[Start of Attachment]

Lemma find_mismatch_None (checks : list (str * str * str)) :
  List.find (fun '(_, actual, expected) => negb (str_eqb actual expected)) checks = None <->
  Forall (fun '(_, actual, expected) => actual = expected) checks.
Proof.
  induction checks as [|[[field actual] expected] checks IH]; cbn [List.find]; [by split|].
  rewrite Forall_cons. destruct (str_eqb actual expected) eqn:E; cbn [negb].
  - apply str_eqb_true in E. rewrite IH. tauto.
  - split; [done|]. intros [-> _]. by rewrite str_eqb_refl in E.
Qed.

Lemma verify_service_Ok {C} i id service project identity running :
  verify_service (C := C) i id service project identity running = Ok tt <->
  service_identity i id service project identity /\ forall expected, running = Some expected -> in_running i = expected.
Proof.
  assert (Hchecks : Forall (fun '(_, actual, expected) => actual = expected) (service_checks i id service project identity) <->
    service_identity i id service project identity).
  { unfold service_checks, service_identity, label. rewrite !Forall_cons, Forall_nil.
    assert (container_str (in_id i) = container_str id <-> in_id i = id) as -> by (destruct (in_id i), id; cbn; naive_solver). tauto. }
  unfold verify_service. rewrite <- Hchecks, <- find_mismatch_None.
  destruct (List.find _ _) as [[[field a] e]|] eqn:E; [split; [done|by intros [? _]]|].
  destruct running as [expected|]; [|by split]. destruct (in_running i) eqn:Er, expected; cbn; split; try done; naive_solver.
Qed.

Section traces.
Context {A C : Type} `{!ComposeLifecycleCli A C, !ComposeLifecycleEngine A} (is_cancelled : A -> bool).
Implicit Types (t : list (LifecycleCall C)).

(** Steps that call nothing. *)
Lemma emits_require {X Y} (r : result (ComposeLifecycleError C) X) (k : X -> act A (LifecycleCall C) (LifecycleStop C) Y) Q :
  (forall x, r = Ok x -> emits (k x) Q) -> (forall e, r = Err e -> Q [] (Err (Refused e))) ->
  emits (handle (require r) raise k) Q.
Proof.
  intros Hk He a. unfold handle, require, refuse, done, raise. destruct r as [x|e]; [|by apply He].
  specialize (Hk x eq_refl a). by destruct (k x a) as [[a' t] r].
Qed.

Lemma emits_check_cancelled {Y} completed (k : unit -> act A (LifecycleCall C) (LifecycleStop C) Y) Q :
  emits (k tt) Q -> Q [] (Err (Refused (Lifecycle_Cancelled completed))) ->
  emits (handle (check_cancelled is_cancelled completed) raise k) Q.
Proof.
  intros Hk He a. unfold handle, check_cancelled, observe, refuse, done, raise. destruct (is_cancelled a); [done|].
  specialize (Hk a). by destruct (k tt a) as [[a' t] r].
Qed.

Lemma emits_discover {Y} request (k : list DiscoveredContainer -> act A (LifecycleCall C) (LifecycleStop C) Y) Q :
  (forall found, emits (k found) (fun t r => Q (LC_Discover (rc_identity request) (Ok found) :: t) r)) ->
  (forall e, Q [LC_Discover (rc_identity request) (Err e)] (Err (Refused (Lifecycle_Docker ($"discover managed Compose services") e)))) ->
  emits (handle (discover_set request) raise k) Q.
Proof.
  intros Hk He a. unfold handle, discover_set, handle, invoke, done, raise.
  destruct (engine_discover _ a) as [a1 [found|e]]; [|by apply He].
  specialize (Hk found a1). by destruct (k found a1) as [[a' t] r].
Qed.
(* ===== verification/LifecycleScript.v ===== *)
(** * LifecycleScript: the shell scripts that run lifecycle commands in the container
    ([execute_lifecycle] and its helpers of [cdenv-cli/src/production.rs])

    The values of a lifecycle command may name variables of the container's environment, which
    only the container knows: the host writes a shell script that puts each argument together
    and runs the command in its place.  The scripts are built here character by character; what
    a shell makes of them is not defined.  The theorems are about which groups run, in which
    order, and what is left for the background. *)

From S2P Require Import Prelude Text Utf8 Substitution Lifecycle Reconciliation.

(** ** The scripts *)

(** [value.replace('\'', "'\"'\"'")] between quotes.
    @src cdenv-cli/src/production.rs:1360-1362 shell_quote *)
Definition shell_quote (value : str) : str :=
  [39] ++ concat (List.map (fun c => if c =? 39 then [39; 34; 39; 34; 39] else [c]) value) ++ [39].

(** One segment of a value.
    @src cdenv-cli/src/production.rs:1342-1355 append_deferred_value *)
Definition deferred_segment (segment : Segment) : str :=
  match segment with
  | Segment_Literal value => $"v=$v" ++ shell_quote value ++ $";"
  | Segment_ContainerEnv name default =>
      $"if [ " ++ [34] ++ $"${" ++ name ++ $"+x}" ++ [34] ++ $" = x ];then v=$v" ++ [34] ++ $"$" ++ name ++ [34] ++ $";else v=$v"
      ++ shell_quote default ++ $";fi;"
  end.

(** @src cdenv-cli/src/production.rs:1339-1358 append_deferred_value *)
Definition append_deferred_value (output : str) (value : DeferredString) : str :=
  fold_left (fun output segment => output ++ deferred_segment segment) (segments_of value) output.

(** [None] for the error about an empty argument vector.
    @src cdenv-cli/src/production.rs:1315-1337 lifecycle_process_script *)
Definition lifecycle_process_script (process : LifecycleProcess) : option str :=
  match process with
  | Process_Shell value => Some (append_deferred_value ($"v='';") value ++ $"exec /bin/sh -c " ++ [34] ++ $"$v" ++ [34])
  | Process_Exec [] => None
  | Process_Exec arguments =>
      Some (fold_left (fun script argument =>
              append_deferred_value (script ++ $"v='';") argument ++ $"set -- " ++ [34] ++ $"$@" ++ [34; 32; 34] ++ $"$v" ++ [34] ++ $";")
            arguments ($"set --;")
            ++ $"exec " ++ [34] ++ $"$@" ++ [34])
  end.

(** @src cdenv-cli/src/production.rs:1297-1313 lifecycle_group_script *)
Definition lifecycle_group_script (group : LifecycleCommand) : option str :=
  match group with
  | Lifecycle_Process process => lifecycle_process_script process
  | Lifecycle_Parallel processes =>
      scripts ← mapM (fun '(_, process) => lifecycle_process_script process) processes;
      Some ($"pids='';status=0;"
            ++ concat (List.map (fun script => $"(" ++ script ++ $")&pids=" ++ [34] ++ $"$pids $!" ++ [34] ++ $";") scripts)
            ++ $"for p in $pids;do wait " ++ [34] ++ $"$p" ++ [34] ++ $"||status=$?;done;[ " ++ [34] ++ $"$status" ++ [34]
            ++ $" -eq 0 ]||exit " ++ [34] ++ $"$status" ++ [34])
  end.

(** [managed] is the runtime directory and the encoded grants of a credential lease.
    @src cdenv-cli/src/production.rs:1270-1295 lifecycle_agent_command *)
Definition lifecycle_agent_command (agent environment script : str) (managed : option (str * str)) : list str :=
  [agent]
  ++ match managed with
     | Some (runtime_directory, grants) => [$"run-managed-environment"; environment; runtime_directory; grants]
     | None => [$"run-environment"; environment]
     end
  ++ [$"--"; $"/bin/sh"; $"-c"; script; $"--"].

(** @src cdenv-cli/src/production.rs:1181-1184 LifecycleExecution *)
Inductive LifecycleExecution : Type := Foreground | Background.

(** The stages that are due.
    @src cdenv-cli/src/production.rs:1204-1210 execute_lifecycle *)
Definition due_stages (plan : LifecyclePlan) (transition : EnvironmentTransition) (new_generation : bool) : list LifecycleStagePlan :=
  (if new_generation then [p_on_create plan; p_update_content plan; p_post_create plan] else [])
  ++ match transition with Env_AlreadyRunning => [] | _ => [p_post_start plan] end.

(** @src cdenv-cli/src/production.rs:1213-1217 execute_lifecycle *)
Definition stage_execution (plan : LifecyclePlan) (stage : LifecycleStagePlan) : LifecycleExecution :=
  if stage_index (plan_stage stage) <=? stage_index (readiness plan) then Foreground else Background.

Definition runs_in (execution : LifecycleExecution) (plan : LifecyclePlan) (stage : LifecycleStagePlan) : bool :=
  match execution, stage_execution plan stage with
  | Foreground, Foreground | Background, Background => true
  | _, _ => false
  end.

(** The groups that an execution runs, in order.
    @src cdenv-cli/src/production.rs:1212-1221 execute_lifecycle *)
Definition lifecycle_groups (plan : LifecyclePlan) (transition : EnvironmentTransition) (new_generation : bool) (execution : LifecycleExecution) :
    list LifecycleCommand :=
  concat (List.map plan_commands (List.filter (runs_in execution plan) (due_stages plan transition new_generation))).

(** The stage that is recorded as running when the environment is ready.
    @src cdenv-cli/src/production.rs:975-985 finish_readiness *)
Definition running_stage (plan : LifecyclePlan) (transition : EnvironmentTransition) (new_generation : bool) : option LifecycleStage :=
  plan_stage <$> List.find (fun stage => (stage_index (readiness plan) <? stage_index (plan_stage stage))
                                         && match plan_commands stage with [] => false | _ => true end)
                   (due_stages plan transition new_generation).

Section execute.
(** Running a command attached in the container and copying its output, and starting one
    detached; [false] for an error. *)
Context {W : Type} (attached detached : list str -> W -> W * bool) (agent environment : str) (managed : option (str * str)).

(** The groups of a stage in the foreground: each runs to its end before the next. *)
Fixpoint run_groups (groups : list LifecycleCommand) (w : W) : W * bool :=
  match groups with
  | [] => (w, true)
  | group :: rest =>
      match lifecycle_group_script group with
      | None => (w, false)
      | Some script =>
          match attached (lifecycle_agent_command agent environment script managed) w with
          | (w, true) => run_groups rest w
          | (w, false) => (w, false)
          end
      end
  end.

(** The script of all groups in the background. *)
Definition background_script (groups : list LifecycleCommand) : option str :=
  scripts ← mapM lifecycle_group_script groups;
  Some (concat (List.map (fun script => $"(" ++ script ++ $")||exit $?;") scripts)).

(** @src cdenv-cli/src/production.rs:1190-1268 execute_lifecycle *)
Definition execute_lifecycle (plan : LifecyclePlan) (transition : EnvironmentTransition) (new_generation : bool) (execution : LifecycleExecution) (w : W) :
    W * bool :=
  let groups := lifecycle_groups plan transition new_generation execution in
  match execution with
  | Foreground => run_groups groups w
  | Background =>
      match background_script groups with
      | None => (w, false)
      | Some [] => (w, true)
      | Some script => detached (lifecycle_agent_command agent environment script managed) w
      end
  end.
End execute.

(** The name of a container variable is part of the script as it is: a value that names [v] refers
    to the variable in which the script puts the value together. *)
Example script_names_own_variable :
  lifecycle_process_script (Process_Shell (mkDeferred [Segment_Literal ($"a"); Segment_ContainerEnv ($"v") ($"d")]))
  = Some ($"v='';v=$v'a';if [ " ++ [34] ++ $"${v+x}" ++ [34] ++ $" = x ];then v=$v" ++ [34] ++ $"$v" ++ [34]
          ++ $";else v=$v'd';fi;exec /bin/sh -c " ++ [34] ++ $"$v" ++ [34]).
Proof. vm_compute. reflexivity. Qed.

(** ** Which groups run *)

(** Every stage is where its field says. *)
Definition plan_placed (plan : LifecyclePlan) : Prop :=
  plan_stage (p_on_create plan) = OnCreate /\ plan_stage (p_update_content plan) = UpdateContent
  /\ plan_stage (p_post_create plan) = PostCreate /\ plan_stage (p_post_start plan) = PostStart.

(** The groups up to readiness in the foreground, then the others in the background, are all that
    are due, once each and in order. *)
Theorem lifecycle_groups_once plan transition new_generation : plan_placed plan ->
  lifecycle_groups plan transition new_generation Foreground ++ lifecycle_groups plan transition new_generation Background
  = concat (List.map plan_commands (due_stages plan transition new_generation)).
Proof.
  intros (H1 & H2 & H3 & H4). unfold lifecycle_groups, due_stages, runs_in, stage_execution.
  destruct new_generation, transition; cbn [app List.filter]; rewrite ?H1, ?H2, ?H3, ?H4; destruct (readiness plan); cbn; rewrite ?app_nil_r, <- ?app_assoc; reflexivity.
Qed.

Lemma find_None_concat {X Y : Type} (f : X -> list Y) (p : X -> bool) (l : list X) :
  List.find (fun x => p x && match f x with [] => false | _ => true end) l = None <-> concat (List.map f (List.filter p l)) = [].
Proof.
  induction l as [|x l IH]; cbn; [done|]. destruct (p x); cbn; [|done]. destruct (f x); cbn; [done|]. split; done.
Qed.

(** A stage is recorded as running exactly if groups are left for the background. *)
Theorem running_stage_background plan transition new_generation :
  running_stage plan transition new_generation = None <-> lifecycle_groups plan transition new_generation Background = [].
Proof.
  unfold running_stage, lifecycle_groups. rewrite <- find_None_concat.
  match goal with |- _ <$> List.find ?f ?l = None <-> List.find ?g _ = None => assert (Hf : List.find f l = List.find g l) end.
  { induction (due_stages plan transition new_generation) as [|s l IH]; cbn; [done|]. rewrite IH. unfold runs_in, stage_execution.
    rewrite N.leb_antisym. by destruct (stage_index (readiness plan) <? stage_index (plan_stage s)). }
  by rewrite fmap_None, Hf.
Qed.

(** *** The foreground *)

Section foreground.
Context {W : Type} (attached detached : list str -> W -> W * bool) (agent environment : str) (managed : option (str * str)).
Abbreviation command_of script := (lifecycle_agent_command agent environment script managed).

(** Attached commands one after the other, each of which ended well. *)
Inductive ran : list (list str) -> W -> W -> Prop :=
| ran_nil w : ran [] w w
| ran_cons command rest w w1 w2 : attached command w = (w1, true) -> ran rest w1 w2 -> ran (command :: rest) w w2.

(** How the first group that did not run ended: it has no script, or its command failed. *)
Inductive group_failed (group : LifecycleCommand) (w : W) : W -> Prop :=
| failed_script : lifecycle_group_script group = None -> group_failed group w w
| failed_command script w' : lifecycle_group_script group = Some script -> attached (command_of script) w = (w', false) ->
    group_failed group w w'.

(** The groups up to readiness run in order, one attached command each, up to the first that
    fails; no group after that one runs, and success means that all of them ran. *)
Theorem foreground_runs_in_order plan transition new_generation w w' ended :
  execute_lifecycle attached detached agent environment managed plan transition new_generation Foreground w = (w', ended) ->
  exists before rest scripts w1, lifecycle_groups plan transition new_generation Foreground = before ++ rest
    /\ mapM lifecycle_group_script before = Some scripts /\ ran (List.map (fun script => command_of script) scripts) w w1
    /\ match rest with
       | [] => ended = true /\ w' = w1
       | group :: _ => ended = false /\ group_failed group w1 w'
       end.
Proof.
  cbn [execute_lifecycle]. generalize (lifecycle_groups plan transition new_generation Foreground). intros groups.
  revert w. induction groups as [|group groups IH]; intros w H; cbn [run_groups] in H.
  { injection H as <- <-. exists [], [], [], w. by repeat split; constructor. }
  destruct (lifecycle_group_script group) as [script|] eqn:Hs.
  - destruct (attached (command_of script) w) as [w0 [|]] eqn:Ha.
    + destruct (IH _ H) as (before & rest & scripts & w1 & -> & Hd & Hr & He).
      exists (group :: before), rest, (script :: scripts), w1. split; [done|]. split; [cbn; by rewrite Hs, Hd|].
      split; [|done]. by econstructor.
    + injection H as <- <-. exists [], (group :: groups), [], w. split; [done|]. split; [done|]. split; [constructor|].
      split; [done|]. by eapply failed_command.
  - injection H as <- <-. exists [], (group :: groups), [], w. split; [done|]. split; [done|]. split; [constructor|].
    split; [done|]. by constructor.
Qed.
End foreground.
Definition down_world : World (ManagedStore Document) nat :=
  mkWorld (sample_store {[ state_file := mkEntry Kind_File 1000 384 (Doc_State sample_state) ]} None) 0%nat.

Lemma down_attempts_every_phase_witness :
  stored (w_store down_world) = Some sample_state /\
  let '(w', r) := down_workspace (FE := unit) (LE := unit) (EE := unit) (fun _ => Ok tt)
                    down_world sample_down_request in
  shut_down down_world sample_down_request sample_state w' r.
Proof.
  assert (H : stored (w_store down_world) = Some sample_state) by (vm_compute; reflexivity).
  split; [exact H|].
  exact (down_attempts_every_phase (fun _ => Ok tt) down_world sample_down_request sample_state H).
Defined.

(** The forwarding supervisor fails; the other phases still run. *)
Example down_incomplete_example :
  let '(w', r) := down_workspace (FE := unit) (LE := unit) (EE := unit) (fun _ => Ok tt)
                    down_world sample_down_request in
  w_env w' = 3%nat /\ r = Err (Down_Incomplete (mkFailures (Some tt) None None false)).
Proof. vm_compute. split; reflexivity. Qed.
(* ===== verification/Forwarding.v ===== *)
(** * Forwarding: the desired forwards of a workspace and the switch of its supervisor
    ([cdenv-cli/src/forwarding_reconciliation.rs]; [reconcile_forwarding] and its helpers of
    [cdenv-cli/src/production.rs])

    [up] compares the desired plan with what the live supervisor serves, stops the old
    supervisor and starts a new one.  The world is the runtime directory, the supervisor
    process that is alive and the host: the requests of the client are served by the model of
    [Supervisor], whose [run_supervisor] is the new process.  A supervisor that was told to stop
    closes on its own: [CloseTiming] says when, with respect to the steps of the client. *)

From S2P Require Import Prelude Text Net Identity Workspace Profile Ports Status Storage WorkspaceState Down FileTree Enumeration Credentials LivePolicy Leases Supervisor.

#[export] Instance TcpPort_eq_dec : EqDecision TcpPort.
Proof. solve_decision. Defined.
#[export] Instance ForwardingEndpoint_eq_dec : EqDecision ForwardingEndpoint.
Proof. solve_decision. Defined.
#[export] Instance ForwardProtocol_eq_dec : EqDecision ForwardProtocol.
Proof. solve_decision. Defined.
#[export] Instance DeclaredForward_eq_dec : EqDecision DeclaredForward.
Proof. solve_decision. Defined.

(** ** The desired plan *)

(** @src cdenv-cli/src/forwarding_reconciliation.rs:20-20 FIRST_UNPRIVILEGED_PORT *)
Definition FIRST_UNPRIVILEGED_PORT : N := 1024.

(** @src cdenv-cli/src/forwarding_reconciliation.rs:24-26 DesiredForwardingPlan *)
Record DesiredForwardingPlan : Type := mkDesired { desired_requested : list DeclaredForward }.

(** @src cdenv-cli/src/forwarding_reconciliation.rs:97-112 ForwardingPlanError *)
Inductive ForwardingPlanError : Type := Plan_PrivilegedPort (port : N) | Plan_DuplicateLocalPort (port : N).

(** A [PortNumber] is a nonzero [u16], so the conversions to [TcpPort] do not fail.
    @src cdenv-cli/src/forwarding_reconciliation.rs:72-92 declared_forward *)
Definition declared_forward (forward : ForwardRequest) (target_host : str) : DeclaredForward :=
  mkDeclaredForward (loopback_endpoint (mkTcpPort (port_get (fr_requested_local forward)))) target_host
    (mkTcpPort (port_get (fr_target_port forward))) (pa_require_local_port (fr_attributes forward)) (pa_label (fr_attributes forward))
    (match pa_protocol (fr_attributes forward) with
     | None => Forward_Tcp
     | Some Protocol_Http => Forward_Http
     | Some Protocol_Https => Forward_Https
     end).

(** The name that the agent resolves.
    @src cdenv-cli/src/forwarding_reconciliation.rs:50-53 from_port_plan *)
Definition target_host_of (forward : ForwardRequest) : str :=
  match fr_target_host forward with
  | Target_ContainerLoopback => $"localhost"
  | Target_ComposeService service => service
  end.

Definition local_port (d : DeclaredForward) : N := tcp_port (endpoint_port (df_requested d)).

(** @src cdenv-cli/src/forwarding_reconciliation.rs:37-57 DesiredForwardingPlan::from_port_plan *)
Definition from_port_plan (plan : PortPlan) : result ForwardingPlanError DesiredForwardingPlan :=
  let? requested := try_fold (fun requested forward =>
      let local := port_get (fr_requested_local forward) in
      fail_if local <? FIRST_UNPRIVILEGED_PORT with Plan_PrivilegedPort local in
      fail_if existsb (fun existing => local_port existing =? local) requested with Plan_DuplicateLocalPort local in
      Ok (requested ++ [declared_forward forward (target_host_of forward)]))
    [] (pp_forwards plan) in
  Ok (mkDesired requested).

(** ** The transaction over a runtime *)

(** @src cdenv-cli/src/forwarding_reconciliation.rs:126-152 ForwardingRuntimeOutcome *)
Inductive ForwardingRuntimeOutcome : Type :=
| Runtime_Current (assigned : list ForwardingEndpointAssignment)
| Runtime_Started (assigned : list ForwardingEndpointAssignment)
| Runtime_Replaced (assigned : list ForwardingEndpointAssignment)
| Runtime_RequiredPortUnavailable (assigned : list ForwardingEndpointAssignment)
| Runtime_NotConfigured.

(** @src cdenv-cli/src/forwarding_reconciliation.rs:155-163 ForwardingRuntimeOutcome::assignments *)
Definition assignments (outcome : ForwardingRuntimeOutcome) : list ForwardingEndpointAssignment :=
  match outcome with
  | Runtime_Current assigned | Runtime_Started assigned | Runtime_Replaced assigned | Runtime_RequiredPortUnavailable assigned => assigned
  | Runtime_NotConfigured => []
  end.

Definition required_unavailable (outcome : ForwardingRuntimeOutcome) : bool :=
  match outcome with Runtime_RequiredPortUnavailable _ => true | _ => false end.

(** @src cdenv-cli/src/forwarding_reconciliation.rs:340-366 valid_assignments *)
Definition valid_assignments (desired : DesiredForwardingPlan) (outcome : ForwardingRuntimeOutcome) : bool :=
  match desired_requested desired with
  | [] => match outcome with Runtime_NotConfigured => true | _ => false end
  | requested =>
      Nat.eqb (length (assignments outcome)) (length requested)
      && forallb (fun '(assignment, request) =>
           bool_decide (requested_endpoint assignment = df_requested request)
           && match assigned_endpoint assignment with
              | None => df_require_local_port request && required_unavailable outcome
              | Some assigned =>
                  bool_decide (endpoint_address assigned = LOCALHOST)
                  && (bool_decide (endpoint_port assigned = endpoint_port (df_requested request)) || negb (df_require_local_port request))
              end) (zip (assignments outcome) requested)
  end.

(** @src cdenv-cli/src/forwarding_reconciliation.rs:205-215 ForwardingReconciliationError *)
Inductive ForwardingReconciliationError {R : Type} : Type :=
| Forwarding_Plan (error : ForwardingPlanError)
| Forwarding_Runtime (error : R)
| Forwarding_InvalidAssignments.
Arguments ForwardingReconciliationError : clear implicits.

(** [runtime] is the adapter's [reconcile], over its world.
    @src cdenv-cli/src/forwarding_reconciliation.rs:226-253 reconcile_declared_forwarding *)
Definition reconcile_declared_forwarding {W R : Type}
    (runtime : DesiredForwardingPlan -> option ActiveForwarding -> AgentBuildId -> W -> W * result R ForwardingRuntimeOutcome)
    (plan : PortPlan) (previous : option ActiveForwarding) (build : AgentBuildId) (w : W) :
    W * result (ForwardingReconciliationError R) (ActiveForwarding * ForwardingRuntimeOutcome) :=
  match from_port_plan plan with
  | Err e => (w, Err (Forwarding_Plan e))
  | Ok desired =>
      let '(w, r) := runtime desired previous build w in
      (w, let? outcome := map_err Forwarding_Runtime r in
          fail_if negb (valid_assignments desired outcome) with Forwarding_InvalidAssignments in
          let build := match desired_requested desired with [] => None | _ => Some build end in
          Ok (mkActiveForwarding build (desired_requested desired) (assignments outcome), outcome))
  end.

(** ** The world of [up] *)

(** When the process of a supervisor that answered Down removes its files and lets its lock go:
    before the client writes the next manifest, between that and the start of the next process,
    or after it. *)
Inductive CloseTiming : Type := Close_BeforeWrite | Close_AfterWrite | Close_AfterSpawn.
#[export] Instance CloseTiming_eq_dec : EqDecision CloseTiming.
Proof. solve_decision. Defined.

(** [fw_closing]: a supervisor answered Down and its cleanup is still to come. *)
Record ForwardingWorld {A : Type} : Type := mkForwardingWorld {
  fw_state : StateFile;
  fw_socket : bool;
  fw_live : option (SupervisorManifest * SupervisorState * option LiveCredentialBackend);
  fw_closing : bool;
  fw_host : A;
}.
Arguments ForwardingWorld : clear implicits.

(** What [up] knows of the environment. *)
Record ForwardingContext : Type := mkForwardingContext {
  fc_installation : InstallationId;
  fc_workspace : WorkspaceName;
  fc_generation : GenerationId;
  fc_container : ContainerId;
  fc_build : AgentBuildId;
  fc_protocol : ProtocolVersion;
  fc_agent_path : str;
  fc_docker_socket : option str;
  fc_socket : Path;
  fc_state_file : Path;
  fc_lifetime_lock : Path;
  fc_host_build : option AgentBuildId;
  fc_token : option (list N);
}.

Section up.
Context `{ControlCodec} {A : Type} (host : SupervisorHost A) (timing : CloseTiming) (context : ForwardingContext).
Implicit Types w : ForwardingWorld A.

(** A request of the client to the socket. *)
Definition world_exchange w : list N -> result str (list N) :=
  match fw_live w with
  | Some (_, state, backend) => server_exchange state backend
  | None => fun _ => Err ($"connect")
  end.

(** The file is only ever written with the private mode, so the test of its mode passes.
    @src cdenv-cli/src/forwarding.rs:1163-1175 load_supervisor_state *)
Definition load_supervisor_state w : option SupervisorState :=
  match fw_state w with File_State state => Some state | _ => None end.
(* ===== verification/Rebuild.v ===== *)
(** * Rebuild: the build-first replacement of an environment
    ([cdenv-cli/src/rebuild.rs])

    The transaction is written in a small error monad over its state: the store, the adapters'
    world, and the log of the adapter methods called so far, which the theorems are about. *)

From S2P Require Import Prelude Text Identity Workspace Status Storage WorkspaceState Transaction.

(** ** Data *)

(** @src cdenv-cli/src/rebuild.rs:21-30 PreparedRebuildPlan *)
Record PreparedRebuildPlan (P : Type) : Type := mkRebuildPlan {
  pr_profile : ProfileId;
  pr_config : DesiredConfigPath;
  pr_fingerprints : PlanFingerprints;
  pr_plan : P;
}.
Arguments mkRebuildPlan {P} _ _ _ _.
Arguments pr_profile {P} _.
Arguments pr_config {P} _.
Arguments pr_fingerprints {P} _.
Arguments pr_plan {P} _.

(** @src cdenv-cli/src/rebuild.rs:80-91 RebuildPhase *)
Inductive RebuildPhase : Type :=
| Phase_Built | Phase_Quiescing | Phase_BackupRenamed | Phase_CandidateReady | Phase_ForwardingHandedOff.

(** @src cdenv-cli/src/rebuild.rs:94-107 RebuildRollbackRequest *)
Record RebuildRollbackRequest (B : Type) : Type := mkRollbackRequest {
  rq_build : B;
  rq_generation : GenerationId;
  rq_previous : option ActiveGeneration;
  rq_candidate : option ActiveGeneration;
  rq_backup_name : str;
  rq_phase : RebuildPhase;
}.
Arguments mkRollbackRequest {B} _ _ _ _ _ _.
Arguments rq_phase {B} _.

[End of Attachment]

The records are given above. Copy each line in them that holds "project".

Lemma verify_service_Ok {C} i id service project identity running :
  verify_service (C := C) i id service project identity running = Ok tt <->
  service_identity i id service project identity /\ forall expected, running = Some expected -> in_running i = expected.
  assert (Hchecks : Forall (fun '(_, actual, expected) => actual = expected) (service_checks i id service project identity) <->
    service_identity i id service project identity).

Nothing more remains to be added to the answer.